Deprotonating Molecules and Free Radicals to Form Carbon-Centered Anions: A G2 ab Initio Study of Molecular and Free Radical Acidity

摘要

Molecules CH_3H and free radicals ·CH_2X can be deprotonated to form carbon-centered anions CH_2X~- and radical anions HCX~(·-), respectively. We have studied the geometric and thermochemical changes that accompany such deprotonation processes for a variety of substituents X including the π-donor groups NH_2, OH, OCH_3, PH_2, SH, F, Cl, and Br and the π-acceptor groups BH_2, AlH_2, CHO, NO_2, CN, and NC. Thermochemical properties calculated and discussed include the gas-phase acidities of the molecules and free radicals, the electron affinities of the ·CH_2X free radicals, various dissociation energies, and the heats of formation of all species.
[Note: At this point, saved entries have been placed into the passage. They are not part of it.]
Lemma ApplyRemove_spec p lp op tx T p' lp' T' :
  pool_ok pid p lp T -> token_inv T -> IsCanonicalTokenCreditAddress (am_user op) = true ->
  ApplyRemove verify pid p lp op tx T false = Some (p', lp', T') ->
  seeded pid p lp T /\ pool_ok pid p' lp' T' /\ seeded pid p' lp' T' /\ token_inv T' /\ fair p p'
  /\ authorized verify pid tx lp lp' T T'.
Proof.
  intros [Pe Ps Pa Pp Pc Pst] I Hc. unfold ApplyRemove.
  destruct ((am_amt op <=? 0) || _ || _ || _ || _ || _ || _ || _) eqn:E0; [done|]. bool_hyps.
  destruct Pst as [[-> _]|Hsd]; [done|]. pose proof Hsd as [Sv Sn St Sve Sb Sa Sl Ssh Ssu].
  destruct (AmmTxSignedBy verify tx (am_user op)) eqn:Esig; [cbn [negb]|done].
  set (key := lp_key pid (am_user op)). change (default 0 (lp !! key)) with (at_key lp key).
  destruct (Z.ltb_spec (at_key lp key) (am_amt op)) as [|Hbal]; [done|].
  destruct (negb (at_key lp key - am_amt op =? 0) && _) eqn:Eres; [done|].
  destruct (at_key_le_total lp key) as [_ Hle].
  { intros k v E. specialize (Pp k v E). unfold LP_MIN_POSITION in Pp. lia. }
  unfold MIN_LIQUIDITY in Sl.
  destruct (withdrawn_share (reserve_veld p) (am_amt op) (lp_supply p)) as (-> & Hv & Kv); [unfold DUST_THRESHOLD_UNITS in *; lia|lia|].
  destruct (withdrawn_share (reserve_btcveld p) (am_amt op) (lp_supply p)) as (-> & Hb & Kb); [lia|lia|].
  set (v := reserve_veld p * am_amt op / lp_supply p) in *. set (b := reserve_btcveld p * am_amt op / lp_supply p) in *.
  destruct ((v <=? 0) || _ || _) eqn:Ed; [done|]. bool_hyps.
  destruct (match first_output tx with Some o => _ | None => false end) eqn:Eo; [cbn [negb]|done].
  destruct (negb (pays_user _ _ _)); [done|]. destruct ((0 <? b) && _); [done|].
  set (moved := if 0 <? b then _ else _). destruct moved as [T1|] eqn:Em; [|done]. intros [= <- <- <-].
  destruct (burn_positions lp key (am_amt op) Pp Pc) as (Lp & Lc & Lt & Lo); [lia| |].
  { intros Hn. destruct (Z.eqb_spec (at_key lp key - am_amt op) 0); [done|]. cbn [negb andb] in Eres. lia. }
  pose proof (user_not_pool _ pid Hc) as Hup.
  assert (token_inv T1 /\ GetBalance T1 BTCVELD_TOKEN_ID (pool_account pid) = reserve_btcveld p - b
    /\ forall a, a <> pool_account pid -> ~ GetBalance T1 BTCVELD_TOKEN_ID a < GetBalance T BTCVELD_TOKEN_ID a) as (I' & Hpb & Hlow).
  { unfold moved in Em. destruct (Z.ltb_spec 0 b) as [Hp0|Hp0].
    - rewrite Pa in Em.
      destruct (pool_move pid T (pool_account pid) (am_user op) b T1 I (not_eq_sym Hup) (or_introl eq_refl) Em) as (I' & _ & Hbl & Hl).
      rewrite decide_False in Hbl by done. split_and!; [done|lia|]. intros a Hap Hlt. by apply Hap, Hl.
    - injection Em as <-. split_and!; [done|lia|intros; lia]. }
  set (p' := chained _ _ _ _ _ _ _ _). set (lp' := if at_key lp key - am_amt op =? 0 then _ else _) in *.
  assert (seeded pid p' lp' T1) as Hsd'.
  { split; try done.
    - apply chained_backed; [done|by apply SpendsPool_script|done].
    - cbn [reserve_veld p' chained]. lia.
    - cbn [reserve_btcveld p' chained]. lia.
    - cbn [lp_supply locked_lp p' chained]. rewrite Lt. lia.
    - cbn [lp_supply p' chained]. lia. }
  split_and!; try done.
  - split; try done. by right.
  - split; cbn [lp_supply reserve_veld reserve_btcveld locked_lp anchor_veld anchor_btcveld p' chained]; [|done|done].
    apply share_kept; unfold DUST_THRESHOLD_UNITS in *; lia.
  - split; [intros a Hap Hlt; by destruct (Hlow a)|]. intros a Hlt.
    destruct (decide (lp_key pid a = key)) as [E|E]; [|rewrite Lo in Hlt by done; lia]. apply lp_key_inj in E as ->. done.
Qed.

(** ** One operation *)

Lemma ApplyAmmOpLocked_spec p lp op tx T h p' lp' T' :
  pool_ok pid p lp T -> token_inv T -> op_range op ->
  ApplyAmmOpLocked verify pid p lp op tx T false h = Some (p', lp', T') ->
  pool_ok pid p' lp' T' /\ seeded pid p' lp' T' /\ token_inv T' /\ (seeded pid p lp T -> fair p p')
  /\ authorized verify pid tx lp lp' T T'.
Proof.
  intros P I Hr. unfold ApplyAmmOpLocked. destruct (negb _); [done|].
  destruct (IsCanonicalTokenCreditAddress (am_user op)) eqn:Hc; [cbn [negb]|done].
  destruct (bytes_eqb _ SWAP_V2B || _).
  { intros H. apply ApplySwap_spec in H as (Hs & P' & I' & F & A & _ & ->); try done. split_and!; try done.
    pose proof P' as [_ _ _ _ _ [[-> _]|?]]; [|done]. destruct F as [_ Fl _]. pose proof (sd_locked _ _ _ _ Hs) as Hl.
    rewrite <- Fl in Hl. cbn in Hl. unfold MIN_LIQUIDITY in Hl. lia. }
  destruct (bytes_eqb _ ADD); [intros H; by apply ApplyAdd_spec in H|].
  destruct (bytes_eqb _ REMOVE); [|done]. intros H. apply ApplyRemove_spec in H as (Hs & ?); try done. naive_solver.
Qed.
End OpRules.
The acidities of ·CH_2X radicals are predicted to be greater than those of CH_3X for π-donor substituents but less for π-acceptor substituents (except CN and NC). The changes that are predicted to occur upon deprotonation in C-X bond lengths, C-X homolytic and heterolytic bond dissociation enthalpies, C-H homolytic bond dissociation enthalpies, and radical stabilization energies may be understood by examining the orbital interactions that take place in each species.